The role of the donor and the concept of utility, or the delivery of the most benefit to the largest number of individuals, must be examined. Two 2018 cost‐effectiveness studies showed better outcomes and less costs with HCV D+/R kidney transplantation compared with remaining on dialysis and waiting for a HCV kidney graft.22, 23 Similarly, a 2019 cost‐effectiveness study concluded that accepting either a HCV+ or HCV liver is cost‐effective beginning at a Model for End‐Stage Liver Disease (MELD) score of 22, as well as at any MELD score if a patient has a reduced quality of life compared with accepting only HCV livers.24 Another modeling study published in 2018 demonstrated that for patients with MELD scores ≥20, accepting either a HCV+ or HCV liver versus only HCV livers led to an increase in life expectancy, indicating that HCV D+/R LT may improve wait‐list survival.25 Additional studies should be carried out in the LT population to further demonstrate if and to what degree patients and society may benefit fiscally from HCV D+/R LT.

The opioid epidemic has led to an increase in the number of young donors who have died of drug overdoses, and the median age of HCV+ donors in 2016 was 35 years.26 Grafts from these donors are attractive to transplant providers and resulted in a 2‐fold increase in HCV+ LT from 2013 to 2016.26 Should these HCV+ organs, from not only otherwise suitable but often more favored donors, be discarded when preliminary, short‐term data show equivalent patient and graft survival data and excellent HCV SVR rates?12, 13, 14, 15

Justice

Justice in medical ethics means fairness, with impartiality and equity toward scarce resources, patients’ rights, and laws.2 Given that HCV D+/R LT is already occurring, ensuring its fairness nationwide and justice for patients in need of LT is paramount. LT providers need to ensure that providing HCV D+/R LT does not disadvantage patients or communities who may have been misinformed or have outdated information about HCV pathology and treatment after LT. One recent patient survey study showed that African Americans were less likely than whites to accept an HCV+ kidney graft.27 Although it is unclear whether this attitude extends to liver grafts, further studies are needed to determine whether disparities exist in beliefs toward HCV D+/R LT. Furthermore, to promote equity in liver graft allocation, transplant centers that do not provide HCV D+/R LT should inform their patients that other transplant centers may be performing HCV D+/R LT.

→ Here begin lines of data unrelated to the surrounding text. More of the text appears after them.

(** The price of a stored product; a product stored without a price is
    priced at 0. *)
Definition price_of (float_of_str : string -> option float)
    (prod : document) (price : float) : Prop :=
  match fields prod !! "price" with
  | Some v => number_of float_of_str v price
  | None => price = Float.zero
  end.

(** The order line [it] is the snapshot of the cart line [item] in database
    [d]: the identifier, colour, size and quantity are the cart line's; the
    title and the price are those of the product the line resolves to. *)
Definition snapshot (float_of_str : string -> option float) (d : database)
    (item : CartItem.t) (it : OrderItem.t) : Prop :=
  exists prod,
    resolve d (CartItem.product_id item) = Some prod /\
    title_of prod (OrderItem.title it) /\
    price_of float_of_str prod (OrderItem.price it) /\
    OrderItem.product_id it = CartItem.product_id item /\
    OrderItem.color it = CartItem.color item /\
    OrderItem.size it = CartItem.size item /\
    OrderItem.quantity it = CartItem.quantity item.

(** The amount of a cart line at a given price, [price * quantity] in
    floats. *)
Definition line_amount (item : CartItem.t) (price : float) : float :=
  Float.mul price (Float.of_Z (CartItem.quantity item)).

(** The cart line [item] can be processed in database [d]: it resolves to a
    product that has a title and whose price, 0 when absent, is a number
    that is not negative, and its quantity is at least 1 and converts to a
    float. *)
Definition ready (float_of_str : string -> option float) (d : database)
    (item : CartItem.t) : Prop :=
  exists prod title price q,
    resolve d (CartItem.product_id item) = Some prod /\
    title_of prod title /\
    price_of float_of_str prod price /\
    Float.nonneg price = true /\
    1 <= CartItem.quantity item /\
    float_of_int (CartItem.quantity item) = Ok q.

(** The exceptions [checkout] lets through as they are. *)
Definition is_http (e : exn) : bool :=
  match e with
  | HTTPException _ _ => true
  | _ => false
  end.

(** The hexadecimal digits of a string, in lower case, its whitespace
    left out. *)
Definition hex_text (s : string) : string :=
  string_map to_lower (string_filter (fun c => negb (is_space c)) s).

(** The query a turn of the loop sends for a cart line: the identifier its
    [product_id] writes out. *)
Definition lookup_of (item : CartItem.t) : store_op :=
  Find "product" (hex_text (CartItem.product_id item)).

(** The orders a world holds, none without a database. *)
Definition orders_of (w : world) : list (oid * Order.t) :=
  match db w with
  | Some d => order d
  | None => []
  end.

(** The stored products a world holds, none without a database. *)
Definition products_of (w : world) : list document :=
  match db w with
  | Some d => product d
  | None => []
  end.

(** What [checkout] leaves of an exception. *)
Definition answer_of (e : exn) : exn :=
  if is_http e then e else HTTPException 500 (StrOf e).

(** The bounds the schema puts on an order line. *)
Definition item_in_bounds (it : OrderItem.t) : Prop :=
  Float.nonneg (OrderItem.price it) = true /\ 1 <= OrderItem.quantity it.
Lemma insert_raises self row e :
  Table.validate_row self row = Raises e -> Table.insert row self = (Raises e, self).
Proof.
  intros Hv. unfold Table.insert. rewrite bind_run. unfold Table.get at 1.
  rewrite bind_run. unfold Table.lift at 1. by rewrite Hv.
Qed.

(** The primary-key index after an insert that returned. *)
Lemma insert_index row self s' pk :
  Table.insert row self = (Returns tt, s') ->
  truthy (Table.primary_key self) = Some pk ->
  exists row' v,
    Table.validate_row self row = Returns row'
    /\ Table.rows s' = (Table.rows self ++ [row'])%list
    /\ dict_get pk row' = Some v
    /\ Table.primary_key_index self !! key_of v = None
    /\ Table.primary_key_index s'
       = <[key_of v := length (Table.rows self)]> (Table.primary_key_index self).
Proof.
  intros Hrun Epk.
  destruct (insert_rows row self s' Hrun) as (row' & Hv & Hrows).
  exists row'.
  pose proof Hv as Hv'. apply validate_row_Returns in Hv' as (_ & _ & Hpk & _).
  destruct (check_primary_key_Returns _ _ _ Hpk Epk) as (v & Hget & Hfree).
  exists v. repeat (split; [done|]).
  revert Hrun. unfold Table.insert. rewrite bind_run. unfold Table.get at 1.
  rewrite bind_run. unfold Table.lift at 1. rewrite Hv.
  rewrite bind_run. unfold Table.modify at 1. rewrite bind_run.
  set (s1 := Table.set_rows _ self).
  unfold Table.index_primary_key at 1. rewrite Epk.
  rewrite bind_run. unfold Table.lift at 1, getitem. rewrite Hget.
  unfold Table.index_put, Table.modify.
  set (s2 := Table.set_primary_key_index _ s1).
  pose proof (add_unique_values_index self row' s2) as Hi.
  intros Hrun. rewrite Hrun in Hi. simpl in Hi. done.
Qed.
(** C4, amended: for every Page p with a valid title, save(p) is the write
    of p.Body to the file named p.Title + ".txt" with permission 0600, and
    returns the error of that write, or nil. When it returns nil the file
    holds p.Body byte for byte; its mode is 0600 if the save created it,
    and the mode it had before if it was there. No other file, nothing
    printed and nothing of the response is changed by save, whether it
    returns an error or not. *)
Theorem save_writes_body (p : Page) (σ : State) :
  valid_title (Title p) = true ->
  let filename := Title p +:+ ".txt" in
  exists err σ',
    save p σ = Returned err σ' /\
    ioutil.WriteFile filename (Body p) (octal [0; 6; 0; 0]%Z) σ = Returned err σ' /\
    stdout σ' = stdout σ /\ response σ' = response σ /\
    (forall name, name <> filename -> files σ' !! name = files σ !! name) /\
    match err with
    | None =>
        exists f,
          files σ' !! filename = Some f /\ Data f = Body p /\
          Mode f = match files σ !! filename with
                   | Some g => Mode g
                   | None => octal [0; 6; 0; 0]%Z
                   end
    | Some _ => True
    end.
Proof.
  intros Hv filename. change (ioutil.WriteFile filename (Body p) _ σ) with (save p σ).
  rewrite (save_eq p σ Hv). fold filename.
  destruct (files σ !! filename) as [g|];
    [destruct (owner_may_write (Mode g))
    |destruct (NAME_MAX <? String.length filename)%nat];
    eexists _, _; (split; [reflexivity|]); (split; [reflexivity|]);
    repeat split; eauto.
  all: try (intros name Hname; cbn [files set_files];
            apply lookup_insert_ne; congruence).
  all: eexists; cbn [files set_files]; rewrite lookup_insert_eq; repeat split.
Qed.

Lemma save_writes_body_witness :
  let σ := one_file "Foo.txt" (octal [0; 6; 4; 4]%Z) "old" in
  let p := {| Title := "Foo"; Body := list_byte_of_string "new" |} in
  valid_title (Title p) = true /\
  exists err σ',
    save p σ = Returned err σ' /\
    ioutil.WriteFile "Foo.txt" (Body p) (octal [0; 6; 0; 0]%Z) σ = Returned err σ' /\
    stdout σ' = stdout σ /\ response σ' = response σ /\
    (forall name, name <> "Foo.txt" -> files σ' !! name = files σ !! name) /\
    match err with
    | None =>
        exists f,
          files σ' !! "Foo.txt" = Some f /\ Data f = Body p /\
          Mode f = match files σ !! "Foo.txt" with
                   | Some g => Mode g
                   | None => octal [0; 6; 0; 0]%Z
                   end
    | Some _ => True
    end.
Proof.
  split; [reflexivity|].
  exact (save_writes_body {| Title := "Foo"; Body := list_byte_of_string "new" |}
           (one_file "Foo.txt" (octal [0; 6; 4; 4]%Z) "old") eq_refl).
Defined.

The aforementioned study by Cotter et al.15 of the Scientific Registry of Transplant Recipients data reported 87 instances of HCV D+/R LT from April 2014 to January 2018.15 HCV D+/R LT made up 1.1% of all HCV R LTs, and 1‐ and 2‐year graft survival was equivalent between HCV D+/R and HCV D/R LTs.15 It is no longer a question of whether or not HCV D+/R LT should be occurring at all. The upcoming challenges for LT providers regarding HCV D+/R LT will be implementing ethical standards for informed consent, provider and patient education, the rigorous study of outcomes, and the equitable allocation of a scarce resource.

Potential conflict of interest: Nothing to report.